| ASSIGNED TASK |
The entries below hold a line with "kern_ret p → obeys asks p → (∀ a, wp" and a line with "Proof. unfold nlSend. obeys ask. Qed.". Return those lines and all that lie between them, exactly and only.

(Saved entries)
*** Begin section ***
Lemma payload_words_ok mac ip : word_or_empty mac → word_or_empty ip → Forall word (payload_words mac ip).
Proof.
  assert (∀ k v, lacks eq_sign k = true → word k → word v → word (kv_text (k, v))) as Hkv.
  { intros k v Hk [Hk0 Hk1] [Hv0 Hv1]. by apply kv_word. }
  intros Hm Hi. unfold payload_words. repeat apply Forall_app_2; repeat case_bool_decide; constructor; auto.
  all: apply Hkv; try done; by destruct Hm, Hi.
Qed.
Lemma payload_line mac ip : buildPayload mac ip = join " " (payload_words mac ip) +:+ NUL.
Proof.
  unfold buildPayload, payload_words, kv_text.
  repeat case_bool_decide; cbn [app join fst snd]; by rewrite ?str_app_assoc.
Qed.

(** The receiver recovers the two address fields and one descriptor. *)
Lemma payload_parses mac ip junk :
  word_or_empty mac → word_or_empty ip →
  ParsePayload (buildPayload mac ip +:+ junk) = Ok (MkPortMetadata 0 mac ip 1 0).
Proof.
  intros Hm Hi. rewrite payload_line, ParsePayload_line by by apply payload_words_ok.
  unfold payload_words.
  repeat case_bool_decide; cbn [app parse_metadata];
    repeat first [rewrite cut_kv by done | rewrite bool_decide_true by done | rewrite bool_decide_false by done
               | progress cbn [res_bind parse_metadata]];
    by subst.
Qed.

(** ** What a run does to the host *)
Section host.
Context (ns_of : string → nat) (errno_error : Z → error) (usage : prog unit).
Notation io := (io_sem true ns_of).

(** Programs that only ask: the descriptors and the log stay as they are. *)
Definition asks (B : Type) (e : ev B) : Prop := within (@io_ok true) (@io_step ns_of) eq B e.
Ltac ask := split; [done | by intros ? ? ? ->].
Lemma wp_asks {A} (p : M A) (Q : res A → _ → Prop) t :
  kern_ret p → obeys asks p → (∀ a, Q (Ok a) t) → (∀ e, Q (Err e) t) → wp io p Q t.
Proof.
  intros Hk Ho Hok Herr. eapply wp_mono.
  - apply (wp_ghost_frame _ _ eq p (λ a s, returns a ∧ s = t.1)); [done|congruence|exact Ho|].
    by apply wp_alone_kern_ret.
  - intros a [s g] [[Hr E] Eg]. simpl in *. destruct t as [s0 g0]. simpl in *. subst.
    destruct a; [apply Hok|apply Herr|done|done].
Qed.
Lemma wp_seq {A B} (p : M A) (k : A → M B) (Q : res B → _ → Prop) t :
  kern_ret p → obeys asks p → (∀ a, wp io (k a) Q t) → (∀ e, Q (Err e) t) → wp io (mbind p k) Q t.
Proof. intros Hk Ho Hok Herr. apply wp_mbind, wp_asks; auto. Qed.

Lemma ifindexOf_kern_ret n : kern_ret (ifindexOf n).
Proof. unfold ifindexOf. kern_ret. Qed.
Lemma nlSend_kern_ret fd t f seq body : kern_ret (nlSend errno_error fd t f seq body).
Proof. unfold nlSend. kern_ret. Qed.
Lemma assign_kern_ret fd i tap cidr : kern_ret (assign_host_cidr errno_error fd i tap cidr).
Proof. unfold assign_host_cidr, nlAddrAdd. pose proof nlSend_kern_ret. kern_ret. Qed.
Lemma nlSend_asks fd t f seq body : obeys asks (nlSend errno_error fd t f seq body).
Proof. unfold nlSend. obeys ask. Qed.
Lemma assign_asks fd i tap cidr : obeys asks (assign_host_cidr errno_error fd i tap cidr).
Proof. unfold assign_host_cidr, nlAddrAdd. pose proof nlSend_asks. obeys ask. all: auto. Qed.
Lemma ifindexOf_asks n : obeys asks (ifindexOf n).
Proof. unfold ifindexOf. obeys ask. Qed.

(** The netlink socket is closed again, whatever happened. *)
Lemma wp_prepareTap tap cidr s g (Q : res unit → _ → Prop) :
  (∀ r, returns r → Q r (s, g)) → wp io (prepareTap errno_error tap cidr) Q (s, g).
Proof.
  intros HQ. unfold prepareTap.
  apply wp_seq; [apply ifindexOf_kern_ret|apply ifindexOf_asks|intros ifindex|intros e; by apply HQ].
  apply wp_mbind, wp_mwrap, wp_ghost_call; [done| |intros e g' ->; by apply HQ].
  intros fd g1 Hop. cbn [map_err fst snd] in *. unfold with_defer. apply wp_bind.
  set (body := mbind (mwrap _ _) _).
  assert (kern_ret body ∧ obeys asks body) as [Hk Ho].
  { unfold body, nlLinkUp. pose proof nlSend_kern_ret. pose proof assign_kern_ret.
    pose proof nlSend_asks. pose proof assign_asks. split; [kern_ret; auto|obeys ask; auto]. }
  assert (Hclose : ∀ r : res unit, returns r → wp io (let~ _ := call (UnixClose fd) in Ret r) Q (s, g1)).
  { intros r Hr. apply wp_bind, wp_unix_close.
    - destruct Hop as (_ & _ & ->). simpl. rewrite lookup_insert_eq. eauto.
    - intros _. erewrite opens_close' by done. by apply HQ. }
  apply wp_asks; [done|done| |]; intros a; by apply Hclose.
Qed.

(** The framing of every queue that is handed over. *)
Definition get_flags_word : Z := Z.lor (Z.lor IFF_TAP IFF_NO_PI) IFF_VNET_HDR.

Lemma wp_openTap name s g (Q : res (Z * string) → _ → Prop) :
  (∀ fd got g', opens fd (DQueue got get_flags_word (io_ns g)) g g' → Q (Ok (fd, got)) (s, g')) →
  (∀ e, Q (Err e) (s, g)) → wp io (openTap name) Q (s, g).
Proof.
  intros HQ Herr. unfold openTap. apply wp_mbind, wp_mwrap, wp_ghost_call; [done| |intros e g' ->; apply Herr].
  intros fd g1 Hop. cbn [map_err fst snd] in *. apply wp_bind, wp_ghost_call; [done| |].
  - intros nm g2 [_ ->]. cbn [fst snd mok wp] in *. apply HQ. destruct Hop as (Hp & Hn & ->).
    split_and!; [done|done|]. unfold set_open. simpl. by rewrite insert_insert_eq.
  - intros e g2 ->. cbn [fst snd]. apply wp_bind, wp_unix_close.
    + destruct Hop as (_ & _ & ->). simpl. rewrite lookup_insert_eq. eauto.
    + intros r. erewrite opens_close' by done. apply Herr.
Qed.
*** End section ***
| PROBLEM SOLUTION |
  kern_ret p → obeys asks p → (∀ a, wp io (k a) Q t) → (∀ e, Q (Err e) t) → wp io (mbind p k) Q t.
Proof. intros Hk Ho Hok Herr. apply wp_mbind, wp_asks; auto. Qed.

Lemma ifindexOf_kern_ret n : kern_ret (ifindexOf n).
Proof. unfold ifindexOf. kern_ret. Qed.
Lemma nlSend_kern_ret fd t f seq body : kern_ret (nlSend errno_error fd t f seq body).
Proof. unfold nlSend. kern_ret. Qed.
Lemma assign_kern_ret fd i tap cidr : kern_ret (assign_host_cidr errno_error fd i tap cidr).
Proof. unfold assign_host_cidr, nlAddrAdd. pose proof nlSend_kern_ret. kern_ret. Qed.
Lemma nlSend_asks fd t f seq body : obeys asks (nlSend errno_error fd t f seq body).
Proof. unfold nlSend. obeys ask. Qed.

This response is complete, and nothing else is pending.